Todas estas preguntas son preguntas que antes de empezar el tratamiento no me había planteado nunca en serio, o incluso ni se habían pasado por mi cabeza. Siempre he pensado que son una de las razones por la que me gusta estar aquí. Porque si no lo hubiera vivido, si no hubiera pasado por eso, sé que no me conocería ni siquiera una cuarta parte de lo que he llegado a conocerme ahora.

Y hubo un momento dónde lo entendí. Entendí que todo este conocimiento era el motivo por el que estaba allí y que era mucho más importante que comer, recuperar peso y no hacer deporte. Empecé a plantearme, a preguntarme, a fijarme en mí: ¿qué me hacía sentir bien? ¿Qué me daba miedo? ¿Cómo era? Vi que el objetivo real era conocerse a uno mismo, cambiar las conductas que no le iban bien, descubrirse y gustarse.

Y para mí era una putada. ¿Cómo empezar a hacerlo si no me gustaba absolutamente nada de mí? ¿Y si yo no tenía nada de especial? ¿Si podía desaparecer y no pasaría nada? Realmente, no creía que llegar a no pensar que esto pudiera ser real. Bueno, de las otras lo creía, ¿pero de mí? 0.

Aún así empecé a escuchar lo que me decían, quería hacérmelo mío, también a trabajarme y a plantearme. Descubrí cómo funcionaba. A lo mejor no me gustaba nada de mí, pero había factores externos que me hacían sentir bien y eso se convirtió en mi motor. Y, sinceramente, me acostumbré a vivir así, dependiendo de todo menos de mí.

Es por eso que AHORA, a día de hoy, me sorprendo a mí misma teniendo un pensamiento positivo respecto mí misma. Un pensamiento real y no de aquellos que  había aprendido, no de aquellos de la lista que se llamaba «cosas positivas en mí» y que nunca me llegué a creer por mucho que quisiera. Me sorprendo pensando cosas por mí misma y no porque «tengo que decir mi opinión, lo tengo de compromiso, es lo que sé que tengo que hacer, …».

Y no os mentiré, no siempre es así, también tengo momentos en los que me quiero marchar muy muy, muy lejos de mí y no volver nunca más, que de repente me siento pequeña, sola, insegura y que no veo nada bueno de lo que hago, que no tengo nada especial, … Pero son menos. Mucho menos.

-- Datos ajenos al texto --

Lemma assign_range_spec ys xs s :
  holds (this s) xs → representable (length ys) →
  wp throwing (Vec.assign_range (Val <$> ys))
    (λ _ s', holds (this s') ys
             ∧ length (storage (this s')) = length (storage (this s)) `max` length ys)
    (λ e s', (throwing ∨ ¬ allocatable (length ys)) ∧ benign e) s.
Proof.
  intros Hxs Hrep. pose proof (holds_length _ _ Hxs) as Hlen.
  pose proof Hxs as (Hle & Hal & _).
  assert (∀ j, j < length xs → ∃ old, storage (this s) !! (0 + j) = Some (Live old))
    as Hlive.
  { intros j Hj. destruct (holds_live _ _ j Hxs) as (y & _ & ?); [lia|]. eauto. }
  unfold Vec.assign_range. cbv zeta. rewrite length_fmap.
  apply wp_bind, wp_get, wp_bind, wp_get. cbv beta.
  case_decide as Hgrow; [|case_decide as Hmore].
  - (* a new block *)
    apply wp_bind. eapply wp_mono; [by apply (Vector_range_spec Tmp)|..]; simpl.
    2:{ intros e s1 (? & ? & _). done. }
    intros _ s1 (Htmp1 & Hal1 & Hthis1).
    apply wp_bind, wp_modify. unfold Vec.destructor. simpl.
    apply wp_bind, wp_get, wp_bind, wp_destroy; simpl.
    { rewrite Hthis1. intros j Hj. apply Hlive. lia. }
    intros s2 (Hother & _). simpl in Hother.
    apply wp_bind, wp_modify, wp_modify. simpl. rewrite Hother, Htmp1. simpl.
    rewrite length_fmap. split; [|lia].
    unfold holds. simpl. rewrite length_fmap.
    split_and!; try done. rewrite take_ge; [done|].
    by rewrite length_fmap.
  - (* over the elements, and behind them *)
    rewrite <-fmap_take, <-fmap_drop.
    assert (length (take (finish_ (this s)) ys) = finish_ (this s)) as Htake
      by (rewrite length_take; lia).
    apply wp_bind, wp_copy_values;
      [by rewrite Htake, <-Hlen| |by intros; split; [left|right]].
    intros s1 Hc1.
    assert (0 + length (take (finish_ (this s)) ys) ≤ length (storage (this s)))
      as Hfit by (rewrite Htake; lia).
    pose proof (holds_constructed 0 xs _ s s1 Hxs ltac:(lia) Hfit Hc1) as Hxs1.
    rewrite Htake, take_0, drop_ge in Hxs1 by lia. simpl in Hxs1.
    rewrite app_nil_r in Hxs1.
    destruct Hc1 as (_ & Hfin1 & Hcap1 & _). simpl in *.
    replace ((finish_ (this s)) `max` length xs) with (finish_ (this s1)) in Hxs1 by lia.
    rewrite <-Vector_eta in Hxs1.
    apply wp_bind.
    apply wp_uninitialized_external.
    + rewrite !length_fmap, length_drop. simpl. lia.
    + intros k i Hi. rewrite !list_lookup_fmap in Hi.
      destruct (drop _ ys !! k); by simplify_eq/=.
    + intros ys' s2 ->%gives_values Hc2. apply wp_modify. simpl.
      pose proof (holds_constructed (finish_ (this s)) _
        (drop (finish_ (this s)) ys) s1 s2 Hxs1) as Hxs2.
      rewrite Htake, length_drop in Hxs2.
      rewrite (take_ge (take _ ys)), (drop_ge (take _ ys)), app_nil_r, take_drop
        in Hxs2 by (rewrite ?Htake; lia).
      replace (finish_ (this s) + (length ys - finish_ (this s)))
        with (length ys) in * by lia.
      replace (length ys `max` finish_ (this s)) with (length ys) in Hxs2 by lia.
      pose proof Hc2 as (_ & _ & Hcap2 & _). simpl in *.
      split; [|lia]. apply Hxs2; [lia|lia|done].
    + intros Hthrow s2 _ _ _ _. split; [by left|by right].
  - (* over a prefix of the elements; the rest goes *)
    apply wp_bind, wp_copy_values; [| |by intros; split; [left|right]].
    { intros j Hj. apply Hlive. lia. }
    intros s1 Hc1.
    assert (0 + length ys ≤ length (storage (this s))) as Hfit by lia.
    pose proof (holds_constructed 0 xs _ s s1 Hxs ltac:(lia) Hfit Hc1) as Hxs1.
    rewrite take_0 in Hxs1. simpl in Hxs1.
    destruct Hc1 as (_ & Hfin1 & Hcap1 & _). simpl in *.
    replace (length ys `max` length xs) with (finish_ (this s1)) in Hxs1 by lia.
    rewrite <-Vector_eta in Hxs1.
    apply wp_bind.
    eapply wp_mono;
      [apply wp_and;
        [apply (erase_range_spec (length ys) (finish_ (this s)) _ s1 Hxs1)
        |apply (erase_range_sizes (length ys) (finish_ (this s)) (shape s1)); [|done]]|..].
    + rewrite length_app, length_drop. lia.
    + by eapply holds_sized.
    + intros r s2 [(_ & Hxs2 & Hcap2 & _) _]. apply wp_ret.
      rewrite take_app_length in Hxs2.
      rewrite drop_ge, app_nil_r in Hxs2 by (rewrite length_app, length_drop; lia).
      split; [done|lia].
    + intros e s2 [Hthrow [? _]]. split; [by left|done].
Qed.

(** X29. [assign(first, last)] for forward iterators over objects of the
    caller, and [assign(ilist)], leave exactly the elements of the range, in
    order, whatever the vector held: in the block it had when that is large
    enough, and in a new block of as many elements as the range otherwise.
    They throw nothing but [std::bad_alloc] and what a member function of
    [T] threw, and return whenever nothing throws and the block can be
    requested. *)
Theorem assign_leaves_the_range ys xs s :
  holds (this s) xs →
  Vec.assign_list ys s = Vec.assign_range (Val <$> ys) s
  ∧ (∀ s', Vec.assign_range (Val <$> ys) s = Ret tt s' →
       holds (this s') ys
       ∧ finish_ (this s') = length ys
       ∧ length (storage (this s')) = length (storage (this s)) `max` length ys)
  ∧ (∀ e s', Vec.assign_range (Val <$> ys) s = Throw e s' →
       e = bad_alloc ∨ e = element_error)
  ∧ (¬ throwing → allocatable (length ys) →
     ∃ s', Vec.assign_range (Val <$> ys) s = Ret tt s').
Proof.
  intros Hxs. pose proof (assign_range_spec ys xs s Hxs) as Hspec.
  pose proof (assign_range_sizes (Val <$> ys) (shape s) (holds_sized _ _ Hxs))
    as Hsizes.
  split_and!.
  - apply assign_list_as_range.
  - intros s' Hr.
    pose proof (wps_ret_inv _ _ _ _ _ _ Hsizes Hr) as ([Hle Hal] & Hlen & _).
    simpl in *. rewrite length_fmap in Hlen.
    assert (representable (length ys)) as Hrep.
    { apply allocatable_representable. eapply allocatable_mono; [|done]. lia. }
    apply (wp_ret_inv _ _ _ _ _ _ _ (Hspec Hrep)) in Hr as [Hxs' ?].
    split_and!; try done.
  - intros e s' Hr. by apply (wps_throw_inv _ _ _ _ _ _ Hsizes) in Hr as [? _].
  - intros Hquiet Hal.
    destruct (wp_returns _ _ _ _ _ (Hspec (allocatable_representable _ Hal)) Hquiet)
      as ([] & s' & Hr & _); [|eauto].
    intros e s' ([?|?] & _); done.
Qed.
End RangeAssignment.

Lemma assign_leaves_the_range_witness :
  ∃ s', Vec.assign_list [7; 8; 9]%Z (ints [1; 2]%Z 2) = Ret tt s'
        ∧ holds (this s') [7; 8; 9]%Z.
Proof.
  destruct (assign_leaves_the_range [7; 8; 9]%Z [1; 2]%Z (ints [1; 2]%Z 2))
    as (Heq & Hret & _ & Hex); [apply holds_ints; fits|].
  destruct (Hex int_quiet) as [s' Hs']; [fits|].
  exists s'. split; [by rewrite Heq|]. by apply Hret in Hs' as [? _].
Defined.

(** * Insertion of an rvalue, and emplacement *)

Section Emplacement.
Context `{Traits T W} `{!Regular}.
Implicit Types (s : Machine T W) (v : Vector T) (xs ys vs : list T) (e : exn) (o : obj).
(** C7: no method recovers from a collaborator failure.  In every run of
    every method, an exception raised by a collaborator call is the
    outcome of the method, and the failed call is the last thing the
    method did (nothing is retried, nothing is substituted). *)
Theorem collaborator_errors_propagate :
  (forall table_name row_count start_date end_date,
      reraises (CrystalValue.create_synthetic_data
                  collaborators table_name row_count start_date end_date)) /\
  (forall table places summary,
      reraises (CrystalValue.run_data_checks collaborators table places summary)) /\
  (forall table query_type file,
      reraises (CrystalValue.feature_engineer collaborators table query_type file)) /\
  (forall dest sql file,
      reraises (CrystalValue.run_query collaborators dest sql file)) /\
  (forall dataset_name model_name split_column target objective budget,
      reraises (CrystalValue.train collaborators dataset_name model_name
                  split_column target objective budget)) /\
  (forall input model_id model_name dest,
      reraises (CrystalValue.batch_predict collaborators input model_id
                  model_name dest)) /\
  (forall model_id, reraises (CrystalValue.deploy_model collaborators model_id)) /\
  (forall endpoint_id table bins,
      reraises (CrystalValue.evaluate_model collaborators endpoint_id table bins)).
Proof.
  repeat apply conj.
  - intros table_name row_count start_date end_date.
    unfold CrystalValue.create_synthetic_data. cbv zeta. reraise_steps.
  - intros table places summary.
    unfold CrystalValue.run_data_checks. cbv zeta. reraise_steps.
  - intros table query_type file.
    unfold CrystalValue.feature_engineer. cbv zeta. reraise_steps.
  - intros dest sql file. apply run_query_reraises.
  - intros dataset_name model_name split_column target objective budget.
    unfold CrystalValue.train. cbv zeta. reraise_steps.
  - intros input model_id model_name dest.
    unfold CrystalValue.batch_predict. cbv zeta. reraise_steps.
  - intros model_id.
    unfold CrystalValue.deploy_model. cbv zeta. reraise_steps.
  - intros endpoint_id table bins.
    unfold CrystalValue.evaluate_model. cbv zeta. reraise_steps.
Qed.
End Propagation.

(** Running a method body: unfold the monad, then look at the answer of
    each collaborator call in turn. *)
Ltac run_body :=
  cbv beta zeta delta [bind ret raise get_self assign invoke lift local
                         logging_info kwarg];
  cbn.

Ltac answer_calls :=
  repeat match goal with
    | |- context [?p ?c ?w] =>
        match type of p with
        | platform _ =>
            let a := fresh "answer" in
            let w' := fresh "w" in
            let E := fresh "E" in
            destruct (p c w) as [[a|a] w'] eqn:E; cbn
        end
    end.

(** ** Identifier fallbacks *)

Section Fallbacks.
Context {W : Type}.
Variable collaborators : platform W.

(** C3: [batch_predict] sends the stored [model_id] when its argument is
    falsy, and the argument itself when it is truthy; in the latter case
    the run does not depend on the stored attribute. *)
Theorem batch_predict_model_fallback
    (input_table_name : string) (model_id : option string)
    (model_name destination_table : option string)
    (me : self.t) (w : W) :
  let run me :=
    CrystalValue.batch_predict collaborators input_table_name model_id
      model_name destination_table me w in
  let request model :=
    automl_create_batch_predictions
      (project (self.bigquery_client me)) (self.dataset_id me) model
      input_table_name (self.location me) in
  (truth model_id = false ->
   exists answer rest,
     trace (run me) = Called (request (self.model_id me)) answer :: rest) /\
  (truth model_id = true ->
   (exists answer rest,
       trace (run me) = Called (request model_id) answer :: rest) /\
   forall stored,
     trace (run (self.with_model_id stored me)) = trace (run me) /\
     outcome (run (self.with_model_id stored me)) = outcome (run me)).
Proof.
  cbv zeta. unfold CrystalValue.batch_predict. split; intros Hm.
  - rewrite Hm. run_body. answer_calls; eauto.
  - rewrite Hm. split; [|intros stored]; run_body; answer_calls; eauto.
Qed.

(** C10: [deploy_model] falls back to the stored [model_id], and
    [evaluate_model] to the stored [endpoint_id], when the argument is
    falsy; a truthy argument is passed on as it is. *)
Theorem deploy_and_evaluate_fallback
    (model_id endpoint_id table_evaluation_stats : option string)
    (number_bins : option Z) (me : self.t) (w : W) :
  let deploy := CrystalValue.deploy_model collaborators model_id me w in
  let evaluate :=
    CrystalValue.evaluate_model collaborators endpoint_id
      table_evaluation_stats number_bins me w in
  let deploy_request model :=
    automl_deploy_model (self.bigquery_client me) model (self.location me) in
  let evaluate_request endpoint :=
    model_evaluation_evaluate_model_predictions
      (self.bigquery_client me) (self.dataset_id me) endpoint
      (self.model_id me)
      (kwarg table_evaluation_stats "crystalvalue_evaluation")
      (self.location me) (kwarg number_bins 10%Z) in
  (truth model_id = false ->
   exists answer rest,
     trace deploy = Called (deploy_request (self.model_id me)) answer :: rest) /\
  (truth model_id = true ->
   exists answer rest,
     trace deploy = Called (deploy_request model_id) answer :: rest) /\
  (truth endpoint_id = false ->
   exists answer,
     trace evaluate =
       [Called (evaluate_request (self.endpoint_id me)) answer]) /\
  (truth endpoint_id = true ->
   exists answer,
     trace evaluate = [Called (evaluate_request endpoint_id) answer]).
Proof.
  cbv zeta. unfold CrystalValue.deploy_model, CrystalValue.evaluate_model.
  repeat apply conj; intros Hm; rewrite Hm; run_body; answer_calls; eauto.
  all: destruct (index_first _); cbn; eauto.
  all: destruct (index_last _); cbn; eauto.
Qed.
End Fallbacks.

(** ** Stored identifiers *)

Section Identifiers.
Context {W : Type}.
Variable collaborators : platform W.

(** C4: a successful [train] stores the name of the model the training
    call returned in [model_id]; a successful [deploy_model] stores in
    [endpoint_id] the last piece, split at the slashes, of the endpoint
    of the returned model's first deployed model; no other method
    assigns either attribute. *)
Theorem identifiers_persisted :
  (forall dataset_name model_name split_column target objective budget
          me w model,
      let r := CrystalValue.train collaborators dataset_name model_name
                 split_column target objective budget me w in
      outcome r = inr model ->
      self.model_id (self_after r) = Some (name model) /\
      exists ev, last (trace r) = Some ev /\ trained_model ev = Some model) /\
  (forall model_id me w model,
      let r := CrystalValue.deploy_model collaborators model_id me w in
      outcome r = inr model ->
      (exists ev, last (trace r) = Some ev /\ deployed_model ev = Some model) /\
      exists first rest piece,
        deployed_models (gca_resource model) = first :: rest /\
        index_last (str.split "/" (endpoint first)) = inr piece /\
        self.endpoint_id (self_after r) = Some piece /\
        str.contains piece "/" = false /\
        (endpoint first = piece \/
         exists prefix, endpoint first = (prefix ++ String "/" piece)%string)) /\
  (forall dataset_name model_name split_column target objective budget,
      keeps self.endpoint_id
        (CrystalValue.train collaborators dataset_name model_name
           split_column target objective budget)) /\
  (forall model_id,
      keeps self.model_id (CrystalValue.deploy_model collaborators model_id)) /\
  (forall table_name row_count start_date end_date,
      keeps identifiers
        (CrystalValue.create_synthetic_data collaborators table_name
           row_count start_date end_date)) /\
  (forall table places summary,
      keeps identifiers
        (CrystalValue.run_data_checks collaborators table places summary)) /\
  (forall table query_type file,
      keeps identifiers
        (CrystalValue.feature_engineer collaborators table query_type file)) /\
  (forall dest sql file,
      keeps identifiers (CrystalValue.run_query collaborators dest sql file)) /\
  (forall input model_id model_name dest,
      keeps identifiers
        (CrystalValue.batch_predict collaborators input model_id
           model_name dest)) /\
  (forall endpoint_id table bins,
      keeps identifiers
        (CrystalValue.evaluate_model collaborators endpoint_id table bins)).
Proof.
  repeat apply conj.
  - intros dataset_name model_name split_column target objective budget
           me w model.
    cbv zeta. unfold CrystalValue.train. run_body. answer_calls;
      try discriminate.
    intros [= <-]. split; [reflexivity|].
    eexists. split; reflexivity.
  - intros model_id me w model.
    cbv zeta. unfold CrystalValue.deploy_model. run_body. answer_calls;
      try discriminate.
    destruct (deployed_models (gca_resource answer)) as [|first rest] eqn:Ed;
      cbn; [discriminate|].
    destruct (index_last (str.split "/" (endpoint first))) as [e|piece] eqn:El;
      cbn; [discriminate|].
    intros [= <-]. split; [eexists; split; reflexivity|].
    exists first, rest, piece.
    destruct (split_last_piece _ _ _ El) as [Hno Hs]. auto.
  - intros dataset_name model_name split_column target objective budget.
    unfold CrystalValue.train. cbv zeta. keep_steps.
  - intros model_id. unfold CrystalValue.deploy_model. cbv zeta. keep_steps.
  - intros table_name row_count start_date end_date.
    unfold CrystalValue.create_synthetic_data. cbv zeta. keep_steps.
  - intros table places summary.
    unfold CrystalValue.run_data_checks. cbv zeta. keep_steps.
  - intros table query_type file.
    unfold CrystalValue.feature_engineer. cbv zeta. keep_steps.
  - intros dest sql file.
    unfold CrystalValue.run_query. keep_steps.
  - intros input model_id model_name dest.
    unfold CrystalValue.batch_predict. cbv zeta. keep_steps.
  - intros endpoint_id table bins.
    unfold CrystalValue.evaluate_model. cbv zeta. keep_steps.
Qed.
End Identifiers.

Soy yo, y soy yo con todas mis cosas que me hacen serlo. Y soy yo como él es él y el otro es el otro. Y diré mi opinión porque la creo y haré lo que siento porque por algún motivo lo estoy sintiendo.

Tengo mi manera de hacer las cosas, mis costumbres, mis bromas, mi manera de hablar, de reír, de mirar, … Todo me hace ser yo y ya no es para nada insoportable. También mentiría diciendo que nunca me he sentido cómoda conmigo. Hasta hace poco podría afirmar, sin dudar, que no quería ser yo. Ahora bueno, me lo pensaría más. Porque realmente cada vez quiero ser más yo. Y quiero ser más yo de verdad, no porque me toca decirlo.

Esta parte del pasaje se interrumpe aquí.